Were America to go off the cliff, the nonpartisan Congressional Budget Office estimates, the nation would likely be thrown back into a recession.
Meanwhile, another fight over the debt ceiling looms: many budget experts expect Congress to have to raise the limit again come February of next year.
And all the while the national debt churns north of three quarters of America’s gross domestic product (GDP), approaching levels where economists expect it to begin choking off economic opportunity.
“If the last debt ceiling discussion was playing with fire, this time they’re playing with nitroglycerin,” Mr. Cote said. “It’s important to recognize that the stakes have gone up across the board when you combine the debt ceiling with the fiscal cliff.”
But the path to $4 trillion in debt reduction over the next decade that economists and budget watchers think is necessary to stabilize the country’s fiscal condition, though, doesn’t run through corporate boardrooms. It runs through Congress and the White House.
The CEOs believe they can play a constructive role in the debate by serving as highly-visible nonpartisan referees.
As Steve Rattner, an investment banker who administered the bailout of the auto industry for Obama, said, “CEOs can do math.”
And when you do the math, the CEO Council argues, the orthodoxy of partisans in both the Democratic and Republican camps of only increasing taxes or only reducing government spending simply don’t add up.
Yet the political calculus of advocating for such one-sided proposals does.
That’s where the CEOs come in. They hope to be able to stand up for members of Congress who have the courage to step into the political minefield of fixing the nation’s finances.
“You need somebody who is going to stand behind you and say ‘you’re doing the right thing,’ ” as former Republican Sen. Judd Gregg, a co-chairman of the Fix the Debt effort, put it.
That’s well understood by the members of the CEO coalition.
“The political process needs cover,” said Stebbins in an interview on the floor of the NYSE. “You’ve got a highly polarized electoral climate.

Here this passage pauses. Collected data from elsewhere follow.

(* ===== verification/Sh.v ===== *)
(** * sh.c: the shell

    [Module Sh] translates the shell: the lexer ([gettoken], [peek]), the recursive
    descent parser ([parseline] to [parseexec]), [nulterminate], [runcmd] and the
    command loop.

    A [char *] into the input line is an index of the buffer [b]; [es] is the end of the
    line.  The parser state is the index [*ps].  The shell's [panic] is [Panic], and a
    recursion that runs out of fuel is [Blocked]; [parse_fuel] is enough for every line
    (ShParse.v).  The tree of commands is a value of [cmd]; the one place where the code
    keeps a second pointer into the tree, the [execcmd] that [parseexec] fills while
    redirections are wrapped around it, is an update below the wrappers ([put_arg]).
    [malloc] is taken to succeed, so that a [cmd] pointer is never null.

    [runcmd] and [main] end in system calls; they are trees of them ([prog]), with a
    branch for what the call returns. *)

From S2P Require Import Prelude CString.

Module Sh.

(** ** Commands *)

Definition MAXARGS : nat := 10.
Definition O_RDONLY : Z := 0.
Definition O_WRONLY : Z := 1.
Definition O_RDWR : Z := 2.
Definition O_CREATE : Z := 512.

Inductive cmd :=
  | EXEC (argv eargv : list (option nat))
  | REDIR (c : cmd) (file efile : nat) (mode fd : Z)
  | PIPE (left right : cmd)
  | LIST (left right : cmd)
  | BACK (c : cmd).

Definition execcmd : cmd := EXEC (replicate MAXARGS None) (replicate MAXARGS None).
Definition redircmd (subcmd : cmd) (file efile : nat) (mode fd : Z) : cmd := REDIR subcmd file efile mode fd.
Definition pipecmd (left right : cmd) : cmd := PIPE left right.
Definition listcmd (left right : cmd) : cmd := LIST left right.
Definition backcmd (subcmd : cmd) : cmd := BACK subcmd.

(** [cmd->argv[argc] = q; cmd->eargv[argc] = eq] on the [execcmd] inside of the
    redirections. *)
Fixpoint put_arg (c : cmd) (argc : nat) (q eq : option nat) : cmd :=
  match c with
  | EXEC argv eargv => EXEC (<[argc:=q]> argv) (<[argc:=eq]> eargv)
  | REDIR c' f ef mode fd => REDIR (put_arg c' argc q eq) f ef mode fd
  | _ => c
  end.

(** ** The lexer *)

Definition whitespace : list Z := [32; 9; 13; 10; 11].
Definition symbols : list Z := bytes "<|>&;()".

Definition strchr_b (s : list Z) (c : Z) : bool := match Str.strchr s c with Some _ => true | None => false end.

(** The character at index [i]; the buffer ends in NUL. *)
Definition char_at (b : list Z) (i : nat) : Z := default 0 (b !! i).

Record token := mkTok { tk_ret : Z; tk_q : nat; tk_eq : nat }.

Section Parser.
Context (b : list Z) (es : nat).

(** [while(s < es && p( *s)) s++;] *)
Fixpoint scan_loop (n : nat) (p : Z -> bool) (s : nat) : nat :=
  match n with
  | O => s
  | S n' => if (s <? es)%nat && p (char_at b s) then scan_loop n' p (S s) else s
  end.
Definition scan (p : Z -> bool) (s : nat) : nat := scan_loop (es - s) p s.

(** The [switch] of [gettoken]: the token that starts at [s], and where it ends. *)
Definition lex (s : nat) : Z * nat :=
  let c := char_at b s in
  if c =? 0 then (0, s)
  else if (c =? 124) || (c =? 40) || (c =? 41) || (c =? 59) || (c =? 38) || (c =? 60) then (c, S s)
  else if c =? 62 then (if char_at b (S s) =? 62 then (43, S (S s)) else (c, S s))
  else (97, scan (fun c => negb (strchr_b whitespace c) && negb (strchr_b symbols c)) s).

Definition gettoken : M nat token := fun ps =>
  let q := scan (strchr_b whitespace) ps in
  let '(r, eq) := lex q in
  Ret (mkTok r q eq) (scan (strchr_b whitespace) eq).

Definition peek (toks : list Z) : M nat bool := fun ps =>
  let s := scan (strchr_b whitespace) ps in
  Ret (negb (char_at b s =? 0) && strchr_b toks (char_at b s)) s.

(** ** The parser

    Every iteration of a loop of the parser consumes a token, so a loop that starts at
    [s] has [S (es - s)] iterations of fuel. *)

Fixpoint parseredirs_loop (n : nat) (c : cmd) : M nat cmd :=
  match n with
  | O => block
  | S n' =>
      let* more := peek (bytes "<>") in
      if more then
        let* tok := gettoken in
        let* w := gettoken in
        if negb (tk_ret w =? 97) then panic "missing file for redirection" else
        parseredirs_loop n'
          (if tk_ret tok =? 60 then redircmd c (tk_q w) (tk_eq w) O_RDONLY 0
           else if tk_ret tok =? 62 then redircmd c (tk_q w) (tk_eq w) (Z.lor O_WRONLY O_CREATE) 1
           else if tk_ret tok =? 43 then redircmd c (tk_q w) (tk_eq w) (Z.lor O_WRONLY O_CREATE) 1
           else c)
      else ret c
  end.
Definition parseredirs (c : cmd) : M nat cmd := fun s => parseredirs_loop (S (es - s)) c s.

(** The [while] loop of [parseexec]: [ret] wraps the [execcmd] being filled. *)
Fixpoint parseargs_loop (n : nat) (r : cmd) (argc : nat) : M nat (cmd * nat) :=
  match n with
  | O => block
  | S n' =>
      let* stop := peek (bytes "|)&;") in
      if stop then ret (r, argc) else
      let* tok := gettoken in
      if tk_ret tok =? 0 then ret (r, argc)
      else if negb (tk_ret tok =? 97) then panic "syntax"
      else
        let r := put_arg r argc (Some (tk_q tok)) (Some (tk_eq tok)) in
        if (MAXARGS <=? S argc)%nat then panic "too many args" else
        let* r := parseredirs r in
        parseargs_loop n' r (S argc)
  end.
Definition parseargs (r : cmd) : M nat (cmd * nat) := fun s => parseargs_loop (S (es - s)) r 0 s.

(** The [while] loop of [parseline]. *)
Fixpoint parseback_loop (n : nat) (c : cmd) : M nat cmd :=
  match n with
  | O => block
  | S n' =>
      let* more := peek (bytes "&") in
      if more then let* _ := gettoken in parseback_loop n' (backcmd c) else ret c
  end.
Definition parseback (c : cmd) : M nat cmd := fun s => parseback_loop (S (es - s)) c s.

(** The four routines of the recursive descent call each other in a circle, which is cut at
    the call of [parseline] in [parseblock]: the first two take what that call does as
    [line], [parsepipe] hands it on, and [parseline] ties the knot with itself. *)
Definition parseblock (line : M nat cmd) : M nat cmd :=
  let* more := peek (bytes "(") in
  if negb more then panic "parseblock" else
  let* _ := gettoken in
  let* c := line in
  let* more := peek (bytes ")") in
  if negb more then panic "syntax - missing )" else
  let* _ := gettoken in
  parseredirs c.

Definition parseexec (line : M nat cmd) : M nat cmd :=
  let* more := peek (bytes "(") in
  if more then parseblock line
  else
    let* r := parseredirs execcmd in
    let* ra := parseargs r in
    ret (put_arg (fst ra) (snd ra) None None).

Fixpoint parsepipe (line : M nat cmd) (fuel : nat) : M nat cmd :=
  match fuel with
  | O => block
  | S f =>
      let* c := parseexec line in
      let* more := peek (bytes "|") in
      if more then
        let* _ := gettoken in
        let* r := parsepipe line f in
        ret (pipecmd c r)
      else ret c
  end.

Fixpoint parseline (fuel : nat) : M nat cmd :=
  match fuel with
  | O => block
  | S f =>
      let* c := parsepipe (parseline f) f in
      let* c := parseback c in
      let* more := peek (bytes ";") in
      if more then
        let* _ := gettoken in
        let* r := parseline f in
        ret (listcmd c r)
      else ret c
  end.
End Parser.

(** [for(i=0; ecmd->argv[i]; i++) *ecmd->eargv[i] = 0;] *)
Fixpoint nulterminate_args (argv eargv : list (option nat)) (b : list Z) : list Z :=
  match argv, eargv with
  | Some _ :: argv', Some e :: eargv' => nulterminate_args argv' eargv' (<[e:=0]> b)
  | _, _ => b
  end.

Fixpoint nulterminate (c : cmd) (b : list Z) : list Z :=
  match c with
  | EXEC argv eargv => nulterminate_args argv eargv b
  | REDIR c' file efile mode fd => <[efile:=0]> (nulterminate c' b)
  | PIPE cl cr => nulterminate cr (nulterminate cl b)
  | LIST cl cr => nulterminate cr (nulterminate cl b)
  | BACK c' => nulterminate c' b
  end.

(** How [parsecmd] ends: with a command and the buffer it points into, with the panic
    for the leftovers of the line (printed before), with a panic of the parser. *)
Inductive parsed :=
  | Parsed (c : cmd) (b : list Z)
  | Leftovers (text : list Z)
  | SyntaxError (msg : string)
  | NoFuel.

Definition parse_fuel (es : nat) : nat := (es + 2)%nat.

Definition parsecmd (b : list Z) : parsed :=
  let es := Z.to_nat (Str.strlen b) in
  match (let* c := parseline b es (parse_fuel es) in let* _ := peek b es [] in ret c) 0%nat with
  | Ret c s => if (s =? es)%nat then Parsed c (nulterminate c b) else Leftovers (Str.cstr (drop s b))
  | Panic msg => SyntaxError msg
  | Blocked => NoFuel
  end.

(** ** Running commands *)

(** Programs as trees of system calls.  [PExec] goes on only if [exec] fails; [PPrintf]
    is a message on descriptor 2. *)
Inductive prog :=
  | PExit
  | PExec (path : list Z) (argv : list (list Z)) (k : prog)
  | PPrintf (msg : list Z) (k : prog)
  | PClose (fd : Z) (k : prog)
  | POpen (file : list Z) (mode : Z) (k : Z -> prog)
  | PFork (k : Z -> prog)
  | PWait (k : prog)
  | PPipe (k : option (Z * Z) -> prog)
  | PDup (fd : Z) (k : prog)
  | PChdir (path : list Z) (k : Z -> prog).

(** The [panic] of sh.c. *)
Definition sh_panic (s : list Z) : prog := PPrintf (s ++ [10]) PExit.

Definition fork1 (k : Z -> prog) : prog :=
  PFork (fun pid => if pid =? -1 then sh_panic (bytes "fork") else k pid).

(** The string a [char *] points to, and the strings of an [argv]. *)
Definition str_at (b : list Z) (q : nat) : list Z := Str.cstr (drop q b).
Fixpoint strings (b : list Z) (argv : list (option nat)) : list (list Z) :=
  match argv with
  | Some q :: argv' => str_at b q :: strings b argv'
  | _ => []
  end.

Fixpoint runcmd (b : list Z) (c : cmd) : prog :=
  match c with
  | EXEC argv _ =>
      match strings b argv with
      | [] => PExit
      | path :: args =>
          PExec path (path :: args) (PPrintf (bytes "exec " ++ path ++ bytes " failed" ++ [10]) PExit)
      end
  | REDIR c' file _ mode fd =>
      PClose fd (POpen (str_at b file) mode (fun r =>
        if r <? 0 then PPrintf (bytes "open " ++ str_at b file ++ bytes " failed" ++ [10]) PExit
        else runcmd b c'))
  | LIST cl cr =>
      fork1 (fun pid => if pid =? 0 then runcmd b cl else PWait (runcmd b cr))
  | PIPE cl cr =>
      PPipe (fun p =>
        match p with
        | None => sh_panic (bytes "pipe")
        | Some (p0, p1) =>
            fork1 (fun pid =>
              if pid =? 0 then PClose 1 (PDup p1 (PClose p0 (PClose p1 (runcmd b cl))))
              else fork1 (fun pid =>
                if pid =? 0 then PClose 0 (PDup p0 (PClose p0 (PClose p1 (runcmd b cr))))
                else PClose p0 (PClose p1 (PWait (PWait PExit)))))
        end)
  | BACK c' => fork1 (fun pid => if pid =? 0 then runcmd b c' else PExit)
  end.

(** [runcmd(parsecmd(buf))]. *)
Definition run_line (buf : list Z) : prog :=
  match parsecmd buf with
  | Parsed c b => runcmd b c
  | Leftovers text => PPrintf (bytes "leftovers: " ++ text ++ [10]) (sh_panic (bytes "syntax"))
  | SyntaxError msg => sh_panic (bytes msg)
  | NoFuel => PExit
  end.

(** [getcmd]: the line buffer after [gets], and the rest of the input; [None] is the
    return value -1. *)
Definition nbuf : Z := 100.
Definition getcmd (input : list Z) : option (list Z) * list Z :=
  let '(buf, rest) := Str.gets (replicate (Z.to_nat nbuf) 0) nbuf input in
  (if char_at buf 0 =? 0 then None else Some buf, rest).

Definition is_cd (buf : list Z) : bool :=
  (char_at buf 0 =? 99) && (char_at buf 1 =? 100) && (char_at buf 2 =? 32).

(** The loop of [main], on the bytes the standard input will deliver.  Each line read
    consumes at least one of them. *)
Fixpoint main_loop (fuel : nat) (input : list Z) : prog :=
  match fuel with
  | O => PExit
  | S fuel' =>
      PPrintf (bytes "$ ")
        (match getcmd input with
         | (None, _) => PExit
         | (Some buf, rest) =>
             if is_cd buf then
               let buf := <[Z.to_nat (Str.strlen buf - 1):=0]> buf in
               PChdir (str_at buf 3) (fun r =>
                 if r <? 0 then PPrintf (bytes "cannot cd " ++ str_at buf 3 ++ [10]) (main_loop fuel' rest)
                 else main_loop fuel' rest)
             else fork1 (fun pid => if pid =? 0 then run_line buf else PWait (main_loop fuel' rest))
         end)
  end.

(** [while((fd = open("console", O_RDWR)) >= 0)]: an [open] that returns less than 3
    takes one of the descriptors 0 to 2, so the fourth one leaves the loop. *)
Fixpoint open_console (n : nat) (k : prog) : prog :=
  match n with
  | O => k
  | S n' => POpen (bytes "console") O_RDWR (fun fd =>
              if fd <? 0 then k else if 3 <=? fd then PClose fd k else open_console n' k)
  end.

Definition main (input : list Z) : prog := open_console 4 (main_loop (S (length input)) input).

End Sh.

It’s not for us to tell Congress or the policymakers what to do, but it is important to give them a framework that sets sort of the boundaries, if you will, for a conversation.”
But the group faces a medley of challenges including a partisan, gridlocked Congress, expectations for tax reform on a timeline that many in Washington find overly ambitious, and the extreme difficulty of working out the specifics of the grand debt reduction deal they seek.
But they’re clear about the goal line that they’re putting their time and money (Fix the Debt has raised some $30 million to fund its advocacy) toward.
“Some companies tinker, just sort of tinker around the edges,” said Jimmy Lee, vice chairman of JP Morgan, the largest US bank by assets. “Other companies on the other hand really recognize the problem… and start thinking about the 20-, 50-, 100-year future of the company and spend some time trying to fix it in a really big, material way.… What we’re hoping for is the latter.”